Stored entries
"""
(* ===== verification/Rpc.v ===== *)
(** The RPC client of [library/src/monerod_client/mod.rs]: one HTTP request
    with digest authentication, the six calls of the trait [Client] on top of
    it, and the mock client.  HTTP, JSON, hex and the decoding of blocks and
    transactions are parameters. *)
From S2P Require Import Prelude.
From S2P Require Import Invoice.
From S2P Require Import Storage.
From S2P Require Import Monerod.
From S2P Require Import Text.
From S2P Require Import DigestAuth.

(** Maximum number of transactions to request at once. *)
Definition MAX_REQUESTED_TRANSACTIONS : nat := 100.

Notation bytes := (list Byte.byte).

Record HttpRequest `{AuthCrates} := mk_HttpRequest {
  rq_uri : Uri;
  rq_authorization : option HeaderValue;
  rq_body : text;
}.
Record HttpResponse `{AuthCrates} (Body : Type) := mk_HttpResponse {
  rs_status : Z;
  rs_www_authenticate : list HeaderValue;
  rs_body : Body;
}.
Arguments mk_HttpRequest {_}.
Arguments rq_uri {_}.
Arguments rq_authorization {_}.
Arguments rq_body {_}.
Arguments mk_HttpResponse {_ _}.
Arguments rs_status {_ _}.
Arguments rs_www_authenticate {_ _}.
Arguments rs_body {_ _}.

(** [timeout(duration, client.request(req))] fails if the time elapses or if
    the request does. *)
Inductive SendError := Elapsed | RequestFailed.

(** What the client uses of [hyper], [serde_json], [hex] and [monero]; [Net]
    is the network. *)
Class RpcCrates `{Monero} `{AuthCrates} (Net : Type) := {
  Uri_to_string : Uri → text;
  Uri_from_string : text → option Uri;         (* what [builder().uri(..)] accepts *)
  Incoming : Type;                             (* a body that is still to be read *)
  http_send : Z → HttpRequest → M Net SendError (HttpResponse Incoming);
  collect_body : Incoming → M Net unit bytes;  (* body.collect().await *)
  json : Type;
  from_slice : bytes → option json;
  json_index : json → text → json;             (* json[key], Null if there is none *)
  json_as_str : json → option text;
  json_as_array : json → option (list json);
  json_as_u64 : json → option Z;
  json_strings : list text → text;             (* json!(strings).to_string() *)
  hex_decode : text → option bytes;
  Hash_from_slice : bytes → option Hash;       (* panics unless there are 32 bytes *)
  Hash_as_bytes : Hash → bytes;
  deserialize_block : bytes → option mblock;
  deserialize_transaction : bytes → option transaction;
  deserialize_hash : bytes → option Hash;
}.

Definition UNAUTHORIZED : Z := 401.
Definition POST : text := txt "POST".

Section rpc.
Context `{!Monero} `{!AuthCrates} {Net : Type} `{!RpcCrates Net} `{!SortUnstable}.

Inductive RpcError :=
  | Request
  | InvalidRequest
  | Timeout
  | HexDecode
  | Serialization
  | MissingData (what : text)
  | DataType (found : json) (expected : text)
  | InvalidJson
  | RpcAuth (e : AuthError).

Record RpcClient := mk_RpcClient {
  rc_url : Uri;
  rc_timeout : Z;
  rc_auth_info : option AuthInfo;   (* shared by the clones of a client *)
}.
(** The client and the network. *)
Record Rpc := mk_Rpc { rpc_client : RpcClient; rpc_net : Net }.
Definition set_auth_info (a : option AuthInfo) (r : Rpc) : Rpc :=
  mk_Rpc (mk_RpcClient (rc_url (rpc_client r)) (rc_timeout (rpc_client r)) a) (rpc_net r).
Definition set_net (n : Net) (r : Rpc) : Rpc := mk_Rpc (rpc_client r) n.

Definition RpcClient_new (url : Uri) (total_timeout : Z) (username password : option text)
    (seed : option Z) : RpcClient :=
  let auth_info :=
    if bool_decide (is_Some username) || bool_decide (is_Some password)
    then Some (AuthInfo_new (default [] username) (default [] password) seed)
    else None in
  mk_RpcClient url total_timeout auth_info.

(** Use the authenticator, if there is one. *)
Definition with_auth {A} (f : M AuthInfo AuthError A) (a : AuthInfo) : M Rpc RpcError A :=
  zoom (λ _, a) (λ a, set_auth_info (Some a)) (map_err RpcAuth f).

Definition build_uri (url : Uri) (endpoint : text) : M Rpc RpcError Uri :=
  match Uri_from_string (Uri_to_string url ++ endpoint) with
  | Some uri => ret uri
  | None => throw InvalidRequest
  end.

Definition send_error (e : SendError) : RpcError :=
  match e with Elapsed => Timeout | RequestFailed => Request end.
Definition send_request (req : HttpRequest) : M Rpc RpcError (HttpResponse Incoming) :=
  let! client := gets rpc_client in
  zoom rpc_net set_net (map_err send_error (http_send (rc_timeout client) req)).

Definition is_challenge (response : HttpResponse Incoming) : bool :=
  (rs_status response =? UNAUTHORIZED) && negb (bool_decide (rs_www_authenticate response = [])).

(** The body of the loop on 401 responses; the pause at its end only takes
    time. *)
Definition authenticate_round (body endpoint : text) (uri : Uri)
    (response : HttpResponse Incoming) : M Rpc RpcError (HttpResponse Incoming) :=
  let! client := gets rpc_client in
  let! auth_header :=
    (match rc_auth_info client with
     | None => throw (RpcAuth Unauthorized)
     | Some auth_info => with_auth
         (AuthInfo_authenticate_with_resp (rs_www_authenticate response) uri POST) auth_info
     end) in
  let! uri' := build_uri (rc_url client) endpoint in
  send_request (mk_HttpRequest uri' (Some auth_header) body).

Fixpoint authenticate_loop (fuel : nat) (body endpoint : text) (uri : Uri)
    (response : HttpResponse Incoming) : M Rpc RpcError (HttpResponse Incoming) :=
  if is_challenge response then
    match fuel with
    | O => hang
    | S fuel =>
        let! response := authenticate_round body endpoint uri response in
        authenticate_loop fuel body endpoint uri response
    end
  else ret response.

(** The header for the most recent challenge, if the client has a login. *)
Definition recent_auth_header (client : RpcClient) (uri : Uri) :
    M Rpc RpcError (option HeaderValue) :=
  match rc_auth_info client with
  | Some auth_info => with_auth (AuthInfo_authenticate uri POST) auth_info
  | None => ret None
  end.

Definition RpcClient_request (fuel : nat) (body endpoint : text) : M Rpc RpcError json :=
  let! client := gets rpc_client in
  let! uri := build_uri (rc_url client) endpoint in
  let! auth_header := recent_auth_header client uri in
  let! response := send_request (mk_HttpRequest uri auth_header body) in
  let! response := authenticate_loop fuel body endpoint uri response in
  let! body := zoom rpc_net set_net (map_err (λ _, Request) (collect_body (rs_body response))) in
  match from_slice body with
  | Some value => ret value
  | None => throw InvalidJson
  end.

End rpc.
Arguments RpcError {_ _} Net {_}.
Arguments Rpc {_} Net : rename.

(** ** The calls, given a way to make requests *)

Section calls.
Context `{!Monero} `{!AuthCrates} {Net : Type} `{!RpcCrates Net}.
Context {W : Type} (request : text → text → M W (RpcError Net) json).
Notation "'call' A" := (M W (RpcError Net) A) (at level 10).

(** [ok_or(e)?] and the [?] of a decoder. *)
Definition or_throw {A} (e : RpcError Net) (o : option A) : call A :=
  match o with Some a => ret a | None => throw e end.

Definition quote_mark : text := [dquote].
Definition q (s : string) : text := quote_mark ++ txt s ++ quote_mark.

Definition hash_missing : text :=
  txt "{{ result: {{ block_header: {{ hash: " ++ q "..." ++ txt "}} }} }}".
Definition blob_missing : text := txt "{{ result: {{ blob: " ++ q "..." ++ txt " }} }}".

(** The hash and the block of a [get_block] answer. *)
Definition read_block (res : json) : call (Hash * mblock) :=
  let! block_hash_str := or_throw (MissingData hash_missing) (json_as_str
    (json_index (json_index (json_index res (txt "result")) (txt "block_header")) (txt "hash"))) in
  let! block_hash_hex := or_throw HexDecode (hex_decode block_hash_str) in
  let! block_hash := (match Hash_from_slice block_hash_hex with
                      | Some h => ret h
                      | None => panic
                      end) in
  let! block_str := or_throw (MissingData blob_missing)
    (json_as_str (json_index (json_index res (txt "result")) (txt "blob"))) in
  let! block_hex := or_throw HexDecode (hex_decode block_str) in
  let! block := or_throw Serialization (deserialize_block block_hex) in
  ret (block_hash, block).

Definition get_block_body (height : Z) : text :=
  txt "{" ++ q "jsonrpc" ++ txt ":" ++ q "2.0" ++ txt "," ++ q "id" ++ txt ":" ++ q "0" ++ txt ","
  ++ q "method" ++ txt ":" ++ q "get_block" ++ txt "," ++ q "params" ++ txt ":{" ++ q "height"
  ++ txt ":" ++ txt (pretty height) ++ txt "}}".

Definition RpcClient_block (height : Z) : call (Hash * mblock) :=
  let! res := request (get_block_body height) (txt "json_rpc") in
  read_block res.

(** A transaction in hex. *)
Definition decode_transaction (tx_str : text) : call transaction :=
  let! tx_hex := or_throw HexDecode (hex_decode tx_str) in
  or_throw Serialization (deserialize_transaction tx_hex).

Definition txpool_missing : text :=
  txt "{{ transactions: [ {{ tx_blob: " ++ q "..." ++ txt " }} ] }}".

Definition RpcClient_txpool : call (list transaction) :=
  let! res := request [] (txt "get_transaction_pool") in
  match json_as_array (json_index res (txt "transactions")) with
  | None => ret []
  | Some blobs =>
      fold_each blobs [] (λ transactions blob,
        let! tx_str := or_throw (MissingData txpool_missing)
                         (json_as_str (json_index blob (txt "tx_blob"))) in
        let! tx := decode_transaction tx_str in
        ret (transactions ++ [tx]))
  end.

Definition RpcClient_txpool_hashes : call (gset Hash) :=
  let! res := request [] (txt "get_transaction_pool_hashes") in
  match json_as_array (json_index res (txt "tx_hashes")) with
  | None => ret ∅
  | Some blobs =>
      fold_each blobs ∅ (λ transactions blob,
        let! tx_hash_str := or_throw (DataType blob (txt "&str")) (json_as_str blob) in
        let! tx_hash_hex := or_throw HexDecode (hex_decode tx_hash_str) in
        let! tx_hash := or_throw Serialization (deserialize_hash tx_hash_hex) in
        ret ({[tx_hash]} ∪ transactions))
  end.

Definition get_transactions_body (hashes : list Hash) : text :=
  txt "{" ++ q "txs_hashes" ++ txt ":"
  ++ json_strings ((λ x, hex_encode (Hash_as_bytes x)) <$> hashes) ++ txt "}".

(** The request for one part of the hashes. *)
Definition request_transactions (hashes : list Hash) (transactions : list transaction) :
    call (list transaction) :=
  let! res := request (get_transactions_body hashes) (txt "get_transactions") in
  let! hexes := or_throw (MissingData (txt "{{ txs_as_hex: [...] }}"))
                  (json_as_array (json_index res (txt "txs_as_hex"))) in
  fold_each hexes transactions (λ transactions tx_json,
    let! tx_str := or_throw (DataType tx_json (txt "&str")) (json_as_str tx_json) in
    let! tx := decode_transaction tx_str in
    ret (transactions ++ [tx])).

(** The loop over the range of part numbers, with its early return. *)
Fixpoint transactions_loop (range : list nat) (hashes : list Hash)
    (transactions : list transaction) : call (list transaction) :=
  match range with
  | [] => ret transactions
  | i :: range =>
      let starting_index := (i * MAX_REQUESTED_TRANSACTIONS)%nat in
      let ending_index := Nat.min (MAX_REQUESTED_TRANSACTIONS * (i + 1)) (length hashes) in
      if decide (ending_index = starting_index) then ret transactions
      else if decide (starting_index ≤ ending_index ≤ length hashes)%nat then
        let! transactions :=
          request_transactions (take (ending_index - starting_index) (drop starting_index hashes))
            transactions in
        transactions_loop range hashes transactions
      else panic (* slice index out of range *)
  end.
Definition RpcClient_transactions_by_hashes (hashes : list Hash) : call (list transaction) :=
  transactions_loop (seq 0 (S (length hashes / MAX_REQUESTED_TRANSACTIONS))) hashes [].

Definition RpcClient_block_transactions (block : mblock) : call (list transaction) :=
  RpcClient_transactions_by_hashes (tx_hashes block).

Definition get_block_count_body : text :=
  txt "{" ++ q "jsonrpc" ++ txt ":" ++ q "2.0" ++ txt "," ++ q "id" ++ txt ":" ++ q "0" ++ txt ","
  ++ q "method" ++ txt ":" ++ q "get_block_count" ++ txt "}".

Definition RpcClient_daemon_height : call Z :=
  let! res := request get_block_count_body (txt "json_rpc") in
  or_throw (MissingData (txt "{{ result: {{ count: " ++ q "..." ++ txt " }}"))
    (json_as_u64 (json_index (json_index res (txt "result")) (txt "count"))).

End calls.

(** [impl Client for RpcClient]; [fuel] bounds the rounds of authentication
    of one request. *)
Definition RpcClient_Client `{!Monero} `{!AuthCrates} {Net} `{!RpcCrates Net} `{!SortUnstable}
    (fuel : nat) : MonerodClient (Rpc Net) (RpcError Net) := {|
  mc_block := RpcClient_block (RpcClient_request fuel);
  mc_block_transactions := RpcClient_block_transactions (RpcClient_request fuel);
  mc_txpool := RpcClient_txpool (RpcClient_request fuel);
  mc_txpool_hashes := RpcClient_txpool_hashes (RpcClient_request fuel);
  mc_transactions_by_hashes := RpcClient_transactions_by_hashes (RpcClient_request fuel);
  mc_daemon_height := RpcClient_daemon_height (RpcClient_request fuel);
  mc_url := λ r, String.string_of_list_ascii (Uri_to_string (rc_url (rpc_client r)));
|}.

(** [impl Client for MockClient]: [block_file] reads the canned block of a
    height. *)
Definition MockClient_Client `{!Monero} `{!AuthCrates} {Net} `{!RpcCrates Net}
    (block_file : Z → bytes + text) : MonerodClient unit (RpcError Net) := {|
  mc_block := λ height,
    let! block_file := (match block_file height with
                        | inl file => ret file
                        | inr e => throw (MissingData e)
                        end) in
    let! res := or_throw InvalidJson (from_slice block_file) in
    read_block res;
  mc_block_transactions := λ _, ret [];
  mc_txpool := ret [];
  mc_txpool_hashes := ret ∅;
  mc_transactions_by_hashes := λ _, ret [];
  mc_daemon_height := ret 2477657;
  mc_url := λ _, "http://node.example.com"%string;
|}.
"""
"""
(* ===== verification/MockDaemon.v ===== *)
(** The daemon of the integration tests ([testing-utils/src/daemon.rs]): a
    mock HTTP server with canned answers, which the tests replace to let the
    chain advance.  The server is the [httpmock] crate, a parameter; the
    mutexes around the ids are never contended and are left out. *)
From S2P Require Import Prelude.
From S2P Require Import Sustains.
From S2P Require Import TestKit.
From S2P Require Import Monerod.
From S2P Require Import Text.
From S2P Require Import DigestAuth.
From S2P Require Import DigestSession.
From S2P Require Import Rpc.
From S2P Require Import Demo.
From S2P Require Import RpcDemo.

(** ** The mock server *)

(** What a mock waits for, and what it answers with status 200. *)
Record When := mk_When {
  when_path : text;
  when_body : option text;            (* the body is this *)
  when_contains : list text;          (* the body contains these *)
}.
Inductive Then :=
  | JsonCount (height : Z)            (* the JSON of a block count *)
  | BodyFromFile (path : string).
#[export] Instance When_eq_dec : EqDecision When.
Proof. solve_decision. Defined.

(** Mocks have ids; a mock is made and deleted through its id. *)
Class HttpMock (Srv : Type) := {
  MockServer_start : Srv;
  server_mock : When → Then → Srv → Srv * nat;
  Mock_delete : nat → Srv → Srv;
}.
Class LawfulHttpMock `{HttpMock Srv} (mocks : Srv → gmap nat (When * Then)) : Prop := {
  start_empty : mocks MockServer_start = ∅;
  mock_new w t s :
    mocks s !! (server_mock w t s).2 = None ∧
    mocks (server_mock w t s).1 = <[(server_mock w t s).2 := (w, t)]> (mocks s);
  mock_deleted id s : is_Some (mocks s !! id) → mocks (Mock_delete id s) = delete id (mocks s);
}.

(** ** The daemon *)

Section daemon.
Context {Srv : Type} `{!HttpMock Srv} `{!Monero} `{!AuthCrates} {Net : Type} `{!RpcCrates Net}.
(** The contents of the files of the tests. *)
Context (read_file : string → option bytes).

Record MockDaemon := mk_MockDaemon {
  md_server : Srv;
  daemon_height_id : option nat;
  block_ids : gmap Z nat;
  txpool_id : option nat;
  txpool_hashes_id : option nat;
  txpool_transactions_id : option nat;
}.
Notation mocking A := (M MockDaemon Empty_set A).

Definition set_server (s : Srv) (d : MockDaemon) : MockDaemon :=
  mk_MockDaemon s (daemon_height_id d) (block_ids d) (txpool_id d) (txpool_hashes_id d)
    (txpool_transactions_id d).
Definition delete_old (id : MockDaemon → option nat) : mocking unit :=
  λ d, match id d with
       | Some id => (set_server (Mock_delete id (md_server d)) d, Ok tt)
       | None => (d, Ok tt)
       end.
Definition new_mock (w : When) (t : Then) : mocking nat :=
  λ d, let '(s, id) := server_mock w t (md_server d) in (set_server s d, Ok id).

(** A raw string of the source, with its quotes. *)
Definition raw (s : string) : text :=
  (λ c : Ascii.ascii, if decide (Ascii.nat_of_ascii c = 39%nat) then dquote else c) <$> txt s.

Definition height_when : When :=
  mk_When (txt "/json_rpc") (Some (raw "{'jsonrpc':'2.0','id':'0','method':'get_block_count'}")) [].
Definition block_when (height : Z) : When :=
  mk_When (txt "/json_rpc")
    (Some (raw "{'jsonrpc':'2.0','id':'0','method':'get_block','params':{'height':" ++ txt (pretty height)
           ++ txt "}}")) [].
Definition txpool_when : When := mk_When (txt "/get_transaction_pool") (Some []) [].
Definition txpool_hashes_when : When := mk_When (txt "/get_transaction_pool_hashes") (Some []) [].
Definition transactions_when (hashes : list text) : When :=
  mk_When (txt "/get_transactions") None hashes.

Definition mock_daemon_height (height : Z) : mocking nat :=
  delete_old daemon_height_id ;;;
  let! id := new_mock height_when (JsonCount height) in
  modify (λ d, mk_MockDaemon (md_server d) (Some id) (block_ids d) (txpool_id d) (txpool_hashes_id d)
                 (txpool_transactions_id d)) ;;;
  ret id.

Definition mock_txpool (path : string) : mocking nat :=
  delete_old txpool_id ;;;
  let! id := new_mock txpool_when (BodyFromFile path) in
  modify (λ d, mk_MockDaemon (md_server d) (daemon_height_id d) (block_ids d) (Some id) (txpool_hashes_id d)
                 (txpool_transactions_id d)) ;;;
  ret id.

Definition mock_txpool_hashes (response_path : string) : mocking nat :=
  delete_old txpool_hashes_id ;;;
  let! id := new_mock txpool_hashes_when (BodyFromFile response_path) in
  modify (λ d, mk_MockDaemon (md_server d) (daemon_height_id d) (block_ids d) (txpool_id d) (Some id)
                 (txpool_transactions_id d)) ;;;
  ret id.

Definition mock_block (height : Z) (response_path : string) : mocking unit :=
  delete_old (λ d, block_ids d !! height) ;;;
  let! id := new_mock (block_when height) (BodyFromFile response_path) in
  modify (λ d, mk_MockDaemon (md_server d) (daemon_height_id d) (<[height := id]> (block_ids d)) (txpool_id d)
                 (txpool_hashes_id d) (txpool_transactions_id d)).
"""
Problem description
Search the entries above for the word "MonerodClient" and copy each line where it appears.

Your response
    (fuel : nat) : MonerodClient (Rpc Net) (RpcError Net) := {|
    (block_file : Z → bytes + text) : MonerodClient unit (RpcError Net) := {|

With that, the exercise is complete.